Politicians Matter more than the Cost of Health Care

Because the market is efficient.  It works very well when left alone.  Just ask Bill Gates.  Or anyone who saw a doctor before World War II.  The market works.  But it has one drawback.  It doesn’t need government.  And for those who are looking for a career in politics, that’s a problem.

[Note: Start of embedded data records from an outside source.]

(** * Satsify: CNF transforms and three backtracking SAT searches

    A shallow embedding of [cnf_transformer.py], [example_sat_solver.py] and
    the [tests/sat_solver] package.  Literals are Python integers ([Z]),
    an assignment is a Python [dict] from variable to [bool]
    ([gmap Z bool]), Python [set]s are [gset]s, and the statistics
    dictionaries are records that the search threads through its calls. *)

From Stdlib Require Import ZArith List Bool Lia.
From stdpp Require Import base strings gmap list fin_maps fin_sets.

Local Open Scope Z_scope.

(** ** Outcomes of a Python call

    A call either hands a value back, raises, or (in the model only) runs
    out of the fuel that bounds loop iterations and recursion depth. *)

Inductive exn := IndexError | KeyError.

Inductive res (A : Type) : Type :=
| Done (x : A)
| Raise (e : exn)
| OutOfFuel.
Arguments Done {A} x.
Arguments Raise {A} e.
Arguments OutOfFuel {A}.

#[global] Instance res_ret : MRet res := fun A x => Done x.
#[global] Instance res_bind : MBind res := fun A B k m =>
  match m with
  | Done x => k x
  | Raise e => Raise e
  | OutOfFuel => OutOfFuel
  end.

#[global] Instance res_fmap : FMap res := fun A B f m =>
  match m with
  | Done x => Done (f x)
  | Raise e => Raise e
  | OutOfFuel => OutOfFuel
  end.

Definition returns {A} (m : res A) : Prop := exists x, m = Done x.

(** ** Data model *)

Definition clause := list Z.

(** Python's [l[i]] for an index taken from [range(len(l))]. *)
Definition list_getitem {A} (l : list A) (i : nat) : res A :=
  match l !! i with
  | Some x => Done x
  | None => Raise IndexError
  end.

(** Python's [l[i] = x]: a negative index counts from the end, and an index
    outside the list raises. *)
Definition list_setitem {A} (l : list A) (i : Z) (x : A) : res (list A) :=
  let n := Z.of_nat (length l) in
  let j := if i <? 0 then i + n else i in
  if (0 <=? j) && (j <? n) then Done (<[Z.to_nat j := x]> l)
  else Raise IndexError.

(** The truth test that every satisfaction check spells out:
    [(literal > 0 and value) or (literal < 0 and not value)]. *)
Definition literal_holds (lit : Z) (value : bool) : bool :=
  ((0 <? lit) && value) || ((lit <? 0) && negb value).

(** *** [cnf_transformer.py] *)

Record CNFInstance := {
  filename : string;
  num_variables : Z;
  num_clauses : Z;
  clauses : list clause;
  comments : list string
}.

(** The set built by [get_variable_count]: every [abs(literal)]. *)
Definition clause_variables (c : clause) : gset Z :=
  list_to_set (Z.abs <$> c).

Definition variables_of (cls : list clause) : gset Z :=
  ⋃ (clause_variables <$> cls).

Definition get_variable_count (cnf : CNFInstance) : nat :=
  size (variables_of (clauses cnf)).

(** [distribution[length] = distribution.get(length, 0) + 1] per clause. *)
Definition get_clause_length_distribution (cnf : CNFInstance) : gmap nat nat :=
  fold_left
    (fun distribution c =>
       let len := length c in
       <[len := (default 0 (distribution !! len) + 1)%nat]> distribution)
    (clauses cnf) ∅.

Module CNFTransformer.

(** The inner loops of [to_adjacency_list] for one [var] of a clause:
    create the entry when it is missing, then add every other variable of
    the clause.  [adjacency[var].add(..)] reads the entry just created. *)
Definition add_neighbours (variables : list Z) (adjacency : gmap Z (gset Z))
    (var : Z) : gmap Z (gset Z) :=
  let adjacency :=
    match adjacency !! var with
    | None => <[var := ∅]> adjacency
    | Some _ => adjacency
    end in
  fold_left
    (fun adj other_var =>
       if decide (other_var ≠ var)
       then alter (fun s => {[other_var]} ∪ s) var adj
       else adj)
    variables adjacency.

Definition add_clause (adjacency : gmap Z (gset Z)) (c : clause)
    : gmap Z (gset Z) :=
  let variables := Z.abs <$> c in
  fold_left (add_neighbours variables) variables adjacency.

Definition to_adjacency_list (cnf : CNFInstance) : gmap Z (gset Z) :=
  fold_left add_clause (clauses cnf) ∅.

(** One row of [to_matrix_representation]. *)
Fixpoint fill_row (max_var : Z) (c : clause) (row : list Z) : res (list Z) :=
  match c with
  | [] => Done row
  | lit :: rest =>
      row ← (if 0 <? lit then list_setitem row (lit - 1) 1
             else list_setitem row (max_var + Z.abs lit - 1) 1);
      fill_row max_var rest row
  end.

Fixpoint build_rows (max_var : Z) (cls : list clause) (matrix : list (list Z))
    : res (list (list Z)) :=
  match cls with
  | [] => Done matrix
  | c :: rest =>
      row ← fill_row max_var c (replicate (Z.to_nat (2 * max_var)) 0);
      build_rows max_var rest (matrix ++ [row])
  end.

Definition to_matrix_representation (cnf : CNFInstance)
    : res (list (list Z) * nat * Z) :=
  let max_var := Z.of_nat (get_variable_count cnf) in
  matrix ← build_rows max_var (clauses cnf) [];
  Done (matrix, length (clauses cnf), 2 * max_var).

(** [if key not in implications: implications[key] = []] *)
Definition ensure_key (key : Z) (implications : gmap Z (list Z))
    : gmap Z (list Z) :=
  match implications !! key with
  | None => <[key := []]> implications
  | Some _ => implications
  end.

(** The body of the loop of [to_implication_graph]: a clause of exactly
    two literals adds [-lit1 -> lit2] and [-lit2 -> lit1]. *)
Definition add_implications (implications : gmap Z (list Z)) (c : clause)
    : gmap Z (list Z) :=
  match c with
  | [lit1; lit2] =>
      let implications := ensure_key (- lit1) implications in
      let implications := ensure_key (- lit2) implications in
      let implications :=
        alter (fun implied => implied ++ [lit2]) (- lit1) implications in
      alter (fun implied => implied ++ [lit1]) (- lit2) implications
  | _ => implications
  end.

Definition to_implication_graph (cnf : CNFInstance) : gmap Z (list Z) :=
  fold_left add_implications (clauses cnf) ∅.

Definition extract_backbone (cnf : CNFInstance) : gset Z :=
  fold_left
    (fun backbone c =>
       match c with
       | [lit] => {[lit]} ∪ backbone
       | _ => backbone
       end)
    (clauses cnf) ∅.

(** The two sets of [get_pure_literals]: the positive literals, and the
    variables of the others. *)
Definition sign_step (acc : gset Z * gset Z) (lit : Z) : gset Z * gset Z :=
  if 0 <? lit then ({[lit]} ∪ acc.1, acc.2)
  else (acc.1, {[Z.abs lit]} ∪ acc.2).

Microsoft wasn’t harming any consumers.  They were hurting other businesses that couldn’t make consumers spend more money.  So the politicians stepped in.  To show they mattered.  And cared.  Also, Microsoft was obscenely wealthy.  A little lobbying on their part could fill a few campaign war chests.  And provide a nice vacation or two.  They just needed to see the light.  How things worked in Washington.

But becoming a senator or a representative needs more than a fat war chest.  You need people to vote for you.  And a good way to do that is to get as many people dependent on government as possible.  Either as patients in a new national health care system.  Or as employees in a vast new bureaucracy for the new national health care system.  Which is why they’re not turning to the free market to fix the cost problems in their health care system.  Like they are in the UK and Canada.  They don’t want to fix the cost problems.  They want the dependency created by a new national health care system.  They can worry about costs later.  After they’ve taken over one-sixth of the U.S. economy.